|
The Obesity Gene
Obesity is
one of the main causes for many devastating ailments such as heart
disease, type-2 diabetes, gallbladder disease,
osteoarthritis and sleep apnea. Sometimes, obesity can even lower one's life
expectancy. Initially, it was believed that obesity was due to
conditions such as over-eating, a tremendous increase in the consumption
of foods high in fat as well as foods with a high caloric value, lack of proper
exercises, environmental factors, busy schedules, and other drastic
changes in one's lifestyle, but scientists have now discovered that obesity,
to some extent, is due to genetic factors. In other words, studies
reveal that one in eight people are genetically predisposed to obesity.

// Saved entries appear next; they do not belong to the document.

(** * Axis-aligned bounding boxes of the physics module

    A shallow embedding of [src/physics/bounds.js] (class [Bounds]) and the
    properties its specification states about it.

    - [JSNumber]: the values a JavaScript number can take, with the
      relational operators and the rounded addition the class uses.
    - [Point]: point-like values with an [x] and a [y].
    - [Bounds]: the state of one instance and the methods that touch only
      that instance, as functions from state to state.
    - [Heap]: instances stored by reference, for the methods that receive
      another instance ([addBounds]), where receiver and argument may be
      the same object. *)

From Stdlib Require Import ZArith Lia.
From stdpp Require Import base option list gmap.

(** ** JavaScript numbers *)

Module JSNumber.

Local Open Scope Z_scope.

(** A number is NaN, one of the two infinities, or a finite value.  The
    finite value [Finite k] is [k * 2^-1074]: every finite binary64 value
    is such a multiple, [2^-1074] being the smallest positive one.  The
    finite numbers of the language are those [round] leaves as they are.
    [-0] is identified with [0] (the class never divides, so the two are
    indistinguishable in it). *)
Inductive Number : Type :=
  | NaN
  | NegInfinity
  | Finite (k : Z)
  | Infinity.

Definition isNaN (a : Number) : bool :=
  match a with NaN => true | _ => false end.

Definition isFinite (a : Number) : bool :=
  match a with Finite _ => true | _ => false end.

(** The abstract relational comparison of the language: [None] stands for
    the undefined result obtained as soon as one operand is NaN. *)
Definition compare (a b : Number) : option comparison :=
  match a, b with
  | NaN, _ | _, NaN => None
  | NegInfinity, NegInfinity => Some Eq
  | NegInfinity, _ => Some Lt
  | _, NegInfinity => Some Gt
  | Infinity, Infinity => Some Eq
  | Infinity, _ => Some Gt
  | _, Infinity => Some Lt
  | Finite p, Finite q => Some (p ?= q)
  end.

(** [a < b], [a > b], [a <= b], [a >= b]. *)
Definition lt (a b : Number) : bool :=
  match compare a b with Some Lt => true | _ => false end.

Definition gt (a b : Number) : bool :=
  match compare a b with Some Gt => true | _ => false end.

Definition le (a b : Number) : bool :=
  match compare a b with Some Lt | Some Eq => true | _ => false end.

Definition ge (a b : Number) : bool :=
  match compare a b with Some Gt | Some Eq => true | _ => false end.

(** [2^1024], the first magnitude that is no longer finite, counted in
    units of [2^-1074]. *)
Definition overflow_threshold : Z := 2 ^ 2098.

(** Rounding of a magnitude [m >= 0] to the nearest binary64 magnitude,
    ties to the even significand.  Below [2^53] units (the subnormal range
    and the first binade) every multiple of the unit is a binary64 value.
    From there on a value keeps 53 significant bits: with
    [2^n <= m < 2^(n+1)] the neighbours of [m] are the multiples of
    [2^(n-52)]. *)
Definition round_magnitude (m : Z) : Z :=
  if m <? 2 ^ 53 then m
  else
    let s := Z.log2 m - 52 in
    let q := m / 2 ^ s in
    let r := m mod 2 ^ s in
    let half := 2 ^ (s - 1) in
    let q := if r <? half then q
             else if half <? r then q + 1
             else if Z.even q then q else q + 1 in
    q * 2 ^ s.

(** Rounding of the exact result [k] of an operation: the sign is kept,
    the magnitude is rounded, and a rounded magnitude of [2^1024] or more
    gives the infinity of that sign. *)
Definition round (k : Z) : Number :=
  let m := round_magnitude (Z.abs k) in
  if overflow_threshold <=? m
  then (if k <? 0 then NegInfinity else Infinity)
  else Finite (Z.sgn k * m).

Arguments round_magnitude : simpl never.
Arguments round : simpl never.

(** [a + b]: NaN is absorbing, opposite infinities cancel to NaN, and the
    exact sum of two finite numbers is rounded. *)
Definition add (a b : Number) : Number :=
  match a, b with
  | NaN, _ | _, NaN => NaN
  | Infinity, NegInfinity | NegInfinity, Infinity => NaN
  | Infinity, _ | _, Infinity => Infinity
  | NegInfinity, _ | _, NegInfinity => NegInfinity
  | Finite p, Finite q => round (p + q)
  end.

(** Unary minus, which is exact. *)
Definition neg (a : Number) : Number :=
  match a with
  | NaN => NaN
  | NegInfinity => Infinity
  | Finite k => Finite (- k)
  | Infinity => NegInfinity
  end.

(** [a - b]. *)
Definition sub (a b : Number) : Number := add a (neg b).

Declare Scope js_scope.
Delimit Scope js_scope with js.
Bind Scope js_scope with Number.
Infix "<?" := lt (at level 70, no associativity) : js_scope.
Infix ">?" := gt (at level 70, no associativity) : js_scope.
Infix "<=?" := le (at level 70, no associativity) : js_scope.
Infix ">=?" := ge (at level 70, no associativity) : js_scope.
Infix "+" := add : js_scope.
Infix "-" := sub : js_scope.
Notation "- a" := (neg a) : js_scope.

(** A finite number given by an integer literal: [z] is [z * 2^1074]
    units. *)
Definition of_Z (z : Z) : Number := Finite (z * 2 ^ 1074).

Arguments of_Z : simpl never.

(** The order of the extended number line, as a relation: NaN is related
    to nothing, [-Infinity] lies below and [+Infinity] above every other
    number. *)
Inductive Leq : Number -> Number -> Prop :=
  | Leq_bottom b : isNaN b = false -> Leq NegInfinity b
  | Leq_top a : isNaN a = false -> Leq a Infinity
  | Leq_finite p q : p <= q -> Leq (Finite p) (Finite q).

(** The strict order: never with NaN, never between equal numbers. *)
Inductive Less : Number -> Number -> Prop :=
  | Less_bottom_finite q : Less NegInfinity (Finite q)
  | Less_bottom_top : Less NegInfinity Infinity
  | Less_finite_top p : Less (Finite p) Infinity
  | Less_finite p q : p < q -> Less (Finite p) (Finite q).

End JSNumber.

Import JSNumber.

(** ** Points *)

(** The point-like objects of the class: the vertices and vectors it
    receives (objects with a numeric [x] and [y]) and its own two corners,
    the object literals [{ x: ..., y: ... }] built by the constructor. *)
Module Point.

Record t : Type := mk { x : Number; y : Number }.

End Point.

(** ** One instance of the class *)

Module Bounds.

Local Open Scope js_scope.

(** The fields of an instance: [this.min] and [this.max].  The constructor
    creates the two corner objects and no method replaces or hands out
    either of them, so they are held by value. *)
Record t : Type := mk { min : Point.t; max : Point.t }.

Definition min_x (this : t) : Number := Point.x (min this).
Definition min_y (this : t) : Number := Point.y (min this).
Definition max_x (this : t) : Number := Point.x (max this).
Definition max_y (this : t) : Number := Point.y (max this).

(** The four field assignments [this.min.x = v], ..., [this.max.y = v]. *)
Definition set_min_x (v : Number) (this : t) : t :=
  mk (Point.mk v (min_y this)) (max this).
Definition set_min_y (v : Number) (this : t) : t :=
  mk (Point.mk (min_x this) v) (max this).
Definition set_max_x (v : Number) (this : t) : t :=
  mk (min this) (Point.mk v (max_y this)).
Definition set_max_y (v : Number) (this : t) : t :=
  mk (min this) (Point.mk (max_x this) v).

(** [setMinMax(minX, minY, maxX, maxY)] *)
Definition setMinMax (minX minY maxX maxY : Number) (this : t) : t :=
  let this := set_min_x minX this in
  let this := set_min_y minY this in
  let this := set_max_x maxX this in
  set_max_y maxY this.

(** [clear()] *)
Definition clear (this : t) : t :=
  setMinMax Infinity Infinity NegInfinity NegInfinity this.

(** [get x()] and [set x(value)] *)
Definition get_x (this : t) : Number := min_x this.

Definition set_x (value : Number) (this : t) : t :=
  let deltaX := max_x this - min_x this in
  let this := set_min_x value this in
  set_max_x (value + deltaX) this.

(** [get y()] and [set y(value)] *)
Definition get_y (this : t) : Number := min_y this.

Definition set_y (value : Number) (this : t) : t :=
  let deltaY := max_y this - min_y this in
  let this := set_min_y value this in
  set_max_y (value + deltaY) this.

(** [get width()] and [set width(value)] *)
Definition get_width (this : t) : Number := max_x this - min_x this.

Definition set_width (value : Number) (this : t) : t :=
  set_max_x (min_x this + value) this.

(** [get height()] and [set height(value)] *)
Definition get_height (this : t) : Number := max_y this - min_y this.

Imbalances in the obesity gene are considered one of the prime reasons for
the exploding increase in the rate of obesity. This gene controls not
only body weight as well as fertility, but also plays a pivotal role in
maintaining bone density.
It has been
identified that more than 200 genes as well as gene markers are
responsible for obesity. Among these perhaps the most prominent obesity
gene is leptin, which takes the role of a natural bone inhibitor by
conveying to the brain, that it needs to slow down the rate of bone formation. Leptin also
plays a major role in maintaining one's appetite as well as metabolism. It has
been found that in people who are overweight, the level of leptin in the blood is
quite high. A deficiency of this obesity gene may sometimes lead to
several diseases or conditions such as overeating, impaired thermoregulation,
a failure
to complete sexual maturation, immune dysfunction, and a host of neuroendocrine abnormalities: all of these leading to tremendous weight
gain. In addition, the obesity gene like INSIG2 (insulin-induced gene 2) may sometimes lead to excess
fat production, thereby causing obesity.
Another
prominent gene that is correlated with obesity is the FTO gene (Wikipedia:
FTO is a gene on Human chromosome 16 which appears to be
correlated with obesity in humans) which in
turn is of two varieties, sometimes known as alleles, including those
with one copy of high risk genes and two copies of high risk genes.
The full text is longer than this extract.